-- TASK DIRECTIONS --
The lines to be copied are those below that contain "Import".

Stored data
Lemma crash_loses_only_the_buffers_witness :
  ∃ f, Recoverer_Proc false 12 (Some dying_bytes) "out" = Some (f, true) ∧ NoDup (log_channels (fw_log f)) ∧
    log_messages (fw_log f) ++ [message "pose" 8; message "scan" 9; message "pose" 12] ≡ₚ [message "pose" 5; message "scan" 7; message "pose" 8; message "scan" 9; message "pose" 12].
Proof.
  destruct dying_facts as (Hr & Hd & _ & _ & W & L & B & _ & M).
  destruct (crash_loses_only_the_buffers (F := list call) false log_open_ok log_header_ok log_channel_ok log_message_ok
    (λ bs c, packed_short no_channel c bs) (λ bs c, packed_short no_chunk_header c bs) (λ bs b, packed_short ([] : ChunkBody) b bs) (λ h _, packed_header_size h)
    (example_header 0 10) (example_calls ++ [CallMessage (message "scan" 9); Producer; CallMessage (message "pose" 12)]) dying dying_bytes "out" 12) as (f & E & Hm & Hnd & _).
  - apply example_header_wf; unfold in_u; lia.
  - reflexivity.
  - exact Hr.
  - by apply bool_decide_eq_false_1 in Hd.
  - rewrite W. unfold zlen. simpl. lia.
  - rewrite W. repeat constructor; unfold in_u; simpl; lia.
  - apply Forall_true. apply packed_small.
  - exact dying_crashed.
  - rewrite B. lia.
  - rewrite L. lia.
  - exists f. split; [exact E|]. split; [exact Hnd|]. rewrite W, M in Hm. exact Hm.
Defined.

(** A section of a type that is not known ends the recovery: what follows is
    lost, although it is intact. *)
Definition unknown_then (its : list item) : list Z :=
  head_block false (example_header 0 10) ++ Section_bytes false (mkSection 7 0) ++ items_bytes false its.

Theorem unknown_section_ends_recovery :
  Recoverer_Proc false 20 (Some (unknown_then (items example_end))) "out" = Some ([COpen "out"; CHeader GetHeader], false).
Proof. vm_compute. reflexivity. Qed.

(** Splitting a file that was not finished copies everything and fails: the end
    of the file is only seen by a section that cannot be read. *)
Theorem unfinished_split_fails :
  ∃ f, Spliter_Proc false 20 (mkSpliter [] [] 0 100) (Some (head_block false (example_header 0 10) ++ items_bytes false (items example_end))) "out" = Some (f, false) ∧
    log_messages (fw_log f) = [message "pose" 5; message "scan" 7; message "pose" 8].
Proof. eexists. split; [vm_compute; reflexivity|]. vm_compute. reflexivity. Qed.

* * *

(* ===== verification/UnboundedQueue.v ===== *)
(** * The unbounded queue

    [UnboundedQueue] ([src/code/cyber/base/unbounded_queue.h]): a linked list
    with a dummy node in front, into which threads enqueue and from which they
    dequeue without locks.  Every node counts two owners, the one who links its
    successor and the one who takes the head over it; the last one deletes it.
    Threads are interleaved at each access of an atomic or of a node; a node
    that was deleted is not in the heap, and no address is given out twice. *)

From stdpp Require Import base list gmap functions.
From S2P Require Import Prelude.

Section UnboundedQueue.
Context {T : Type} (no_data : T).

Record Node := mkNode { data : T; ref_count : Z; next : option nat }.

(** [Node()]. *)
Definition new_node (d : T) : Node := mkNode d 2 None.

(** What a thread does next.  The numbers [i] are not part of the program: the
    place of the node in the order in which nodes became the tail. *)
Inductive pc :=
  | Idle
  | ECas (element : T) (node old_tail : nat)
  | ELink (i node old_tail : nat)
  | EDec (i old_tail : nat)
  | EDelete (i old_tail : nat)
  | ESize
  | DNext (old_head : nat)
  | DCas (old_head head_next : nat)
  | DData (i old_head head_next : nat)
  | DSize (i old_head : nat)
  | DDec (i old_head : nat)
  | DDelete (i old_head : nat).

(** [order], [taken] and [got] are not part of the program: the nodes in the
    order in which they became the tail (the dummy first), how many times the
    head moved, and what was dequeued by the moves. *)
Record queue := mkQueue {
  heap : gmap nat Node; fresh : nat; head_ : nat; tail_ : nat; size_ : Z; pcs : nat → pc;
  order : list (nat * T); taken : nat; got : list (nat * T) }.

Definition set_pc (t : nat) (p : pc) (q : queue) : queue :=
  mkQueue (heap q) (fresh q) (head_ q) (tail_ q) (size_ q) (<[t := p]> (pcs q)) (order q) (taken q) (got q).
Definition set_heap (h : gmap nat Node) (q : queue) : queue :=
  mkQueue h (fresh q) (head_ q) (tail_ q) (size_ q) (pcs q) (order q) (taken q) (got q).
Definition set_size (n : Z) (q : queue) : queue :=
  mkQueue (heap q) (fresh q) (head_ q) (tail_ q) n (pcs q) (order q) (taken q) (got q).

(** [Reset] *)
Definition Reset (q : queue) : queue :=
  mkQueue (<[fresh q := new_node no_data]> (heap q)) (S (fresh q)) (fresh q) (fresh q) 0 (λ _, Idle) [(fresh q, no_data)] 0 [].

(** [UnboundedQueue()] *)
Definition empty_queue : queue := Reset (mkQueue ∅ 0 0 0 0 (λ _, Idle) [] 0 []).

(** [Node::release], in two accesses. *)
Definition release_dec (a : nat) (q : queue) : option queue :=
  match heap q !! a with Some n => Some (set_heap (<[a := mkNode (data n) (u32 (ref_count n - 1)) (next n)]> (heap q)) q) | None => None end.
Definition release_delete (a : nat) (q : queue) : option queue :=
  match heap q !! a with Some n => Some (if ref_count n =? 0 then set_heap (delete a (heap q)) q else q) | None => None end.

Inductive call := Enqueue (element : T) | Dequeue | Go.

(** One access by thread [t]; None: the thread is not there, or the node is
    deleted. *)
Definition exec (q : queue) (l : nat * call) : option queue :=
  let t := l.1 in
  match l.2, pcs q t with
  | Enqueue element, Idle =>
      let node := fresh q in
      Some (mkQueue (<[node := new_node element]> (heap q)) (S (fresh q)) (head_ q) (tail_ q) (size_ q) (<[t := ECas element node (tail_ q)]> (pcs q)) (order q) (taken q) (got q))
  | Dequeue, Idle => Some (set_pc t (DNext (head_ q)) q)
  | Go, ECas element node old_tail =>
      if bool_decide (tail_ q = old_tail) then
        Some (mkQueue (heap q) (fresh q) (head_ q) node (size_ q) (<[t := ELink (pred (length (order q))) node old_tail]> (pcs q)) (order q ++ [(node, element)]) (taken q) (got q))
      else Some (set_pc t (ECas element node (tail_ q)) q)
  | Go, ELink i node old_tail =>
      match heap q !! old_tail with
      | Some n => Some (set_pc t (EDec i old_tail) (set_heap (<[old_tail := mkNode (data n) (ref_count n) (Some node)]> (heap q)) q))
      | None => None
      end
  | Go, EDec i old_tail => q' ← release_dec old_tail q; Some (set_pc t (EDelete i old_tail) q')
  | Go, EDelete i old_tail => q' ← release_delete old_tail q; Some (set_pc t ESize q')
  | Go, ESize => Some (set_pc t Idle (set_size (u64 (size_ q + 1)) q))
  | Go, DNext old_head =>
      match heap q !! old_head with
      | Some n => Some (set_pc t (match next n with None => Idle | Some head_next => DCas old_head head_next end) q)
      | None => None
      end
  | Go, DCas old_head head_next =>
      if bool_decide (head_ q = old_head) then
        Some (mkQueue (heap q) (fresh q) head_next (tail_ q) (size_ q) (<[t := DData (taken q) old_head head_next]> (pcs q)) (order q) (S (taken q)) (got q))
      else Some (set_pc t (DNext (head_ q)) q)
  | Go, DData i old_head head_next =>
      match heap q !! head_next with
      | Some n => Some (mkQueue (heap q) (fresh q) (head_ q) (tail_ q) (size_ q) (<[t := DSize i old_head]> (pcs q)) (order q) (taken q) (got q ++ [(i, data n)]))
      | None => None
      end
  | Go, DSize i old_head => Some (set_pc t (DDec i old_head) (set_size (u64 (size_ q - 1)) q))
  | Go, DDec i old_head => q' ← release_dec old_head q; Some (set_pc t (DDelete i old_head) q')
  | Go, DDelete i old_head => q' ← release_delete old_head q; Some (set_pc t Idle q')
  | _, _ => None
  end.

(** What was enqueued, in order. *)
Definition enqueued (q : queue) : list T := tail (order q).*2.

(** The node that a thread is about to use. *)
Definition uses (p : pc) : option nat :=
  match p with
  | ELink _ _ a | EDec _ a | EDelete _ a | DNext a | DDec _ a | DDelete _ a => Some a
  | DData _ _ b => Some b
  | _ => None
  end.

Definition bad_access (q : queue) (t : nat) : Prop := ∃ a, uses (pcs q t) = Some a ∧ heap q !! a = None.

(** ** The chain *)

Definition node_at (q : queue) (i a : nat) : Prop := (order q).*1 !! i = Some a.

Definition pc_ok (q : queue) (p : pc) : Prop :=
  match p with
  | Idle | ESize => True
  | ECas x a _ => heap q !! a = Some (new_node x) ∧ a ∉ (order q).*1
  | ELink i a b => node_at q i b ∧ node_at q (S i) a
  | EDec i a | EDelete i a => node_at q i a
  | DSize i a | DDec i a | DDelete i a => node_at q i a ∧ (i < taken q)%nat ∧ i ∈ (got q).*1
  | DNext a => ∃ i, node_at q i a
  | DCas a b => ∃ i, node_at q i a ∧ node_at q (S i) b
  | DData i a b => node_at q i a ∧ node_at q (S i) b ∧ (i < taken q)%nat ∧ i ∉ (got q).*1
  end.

* * *

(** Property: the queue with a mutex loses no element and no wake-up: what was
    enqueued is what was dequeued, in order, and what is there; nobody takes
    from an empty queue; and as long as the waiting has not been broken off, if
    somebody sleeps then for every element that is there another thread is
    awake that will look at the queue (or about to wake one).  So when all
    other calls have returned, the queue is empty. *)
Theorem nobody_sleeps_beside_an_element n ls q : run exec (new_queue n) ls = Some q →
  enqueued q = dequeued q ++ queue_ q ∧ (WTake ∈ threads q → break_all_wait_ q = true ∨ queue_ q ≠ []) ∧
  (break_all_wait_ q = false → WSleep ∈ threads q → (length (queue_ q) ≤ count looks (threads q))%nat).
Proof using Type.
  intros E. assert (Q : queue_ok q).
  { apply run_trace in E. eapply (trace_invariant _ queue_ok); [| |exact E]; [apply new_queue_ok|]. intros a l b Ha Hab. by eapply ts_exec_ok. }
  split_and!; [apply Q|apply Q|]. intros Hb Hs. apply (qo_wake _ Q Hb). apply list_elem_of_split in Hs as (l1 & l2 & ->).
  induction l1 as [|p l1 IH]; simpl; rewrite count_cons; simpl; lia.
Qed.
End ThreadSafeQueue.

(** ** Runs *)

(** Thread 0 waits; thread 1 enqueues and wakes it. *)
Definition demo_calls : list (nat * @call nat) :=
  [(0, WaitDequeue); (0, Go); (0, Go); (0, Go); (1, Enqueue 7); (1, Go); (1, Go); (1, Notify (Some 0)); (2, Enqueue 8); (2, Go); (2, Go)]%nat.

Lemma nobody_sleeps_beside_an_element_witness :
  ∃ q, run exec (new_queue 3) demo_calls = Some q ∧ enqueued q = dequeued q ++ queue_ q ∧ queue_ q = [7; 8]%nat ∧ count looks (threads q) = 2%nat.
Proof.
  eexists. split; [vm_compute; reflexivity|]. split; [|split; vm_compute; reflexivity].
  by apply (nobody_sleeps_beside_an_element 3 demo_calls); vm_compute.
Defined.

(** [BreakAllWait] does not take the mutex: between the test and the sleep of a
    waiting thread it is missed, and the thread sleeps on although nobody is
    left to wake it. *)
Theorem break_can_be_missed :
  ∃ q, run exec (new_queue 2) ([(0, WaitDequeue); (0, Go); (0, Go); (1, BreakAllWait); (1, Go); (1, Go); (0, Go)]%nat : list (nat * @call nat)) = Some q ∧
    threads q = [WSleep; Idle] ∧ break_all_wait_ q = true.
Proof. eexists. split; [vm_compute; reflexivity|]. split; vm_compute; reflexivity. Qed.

-- TASK ANSWER --
From stdpp Require Import base list gmap functions.
From S2P Require Import Prelude.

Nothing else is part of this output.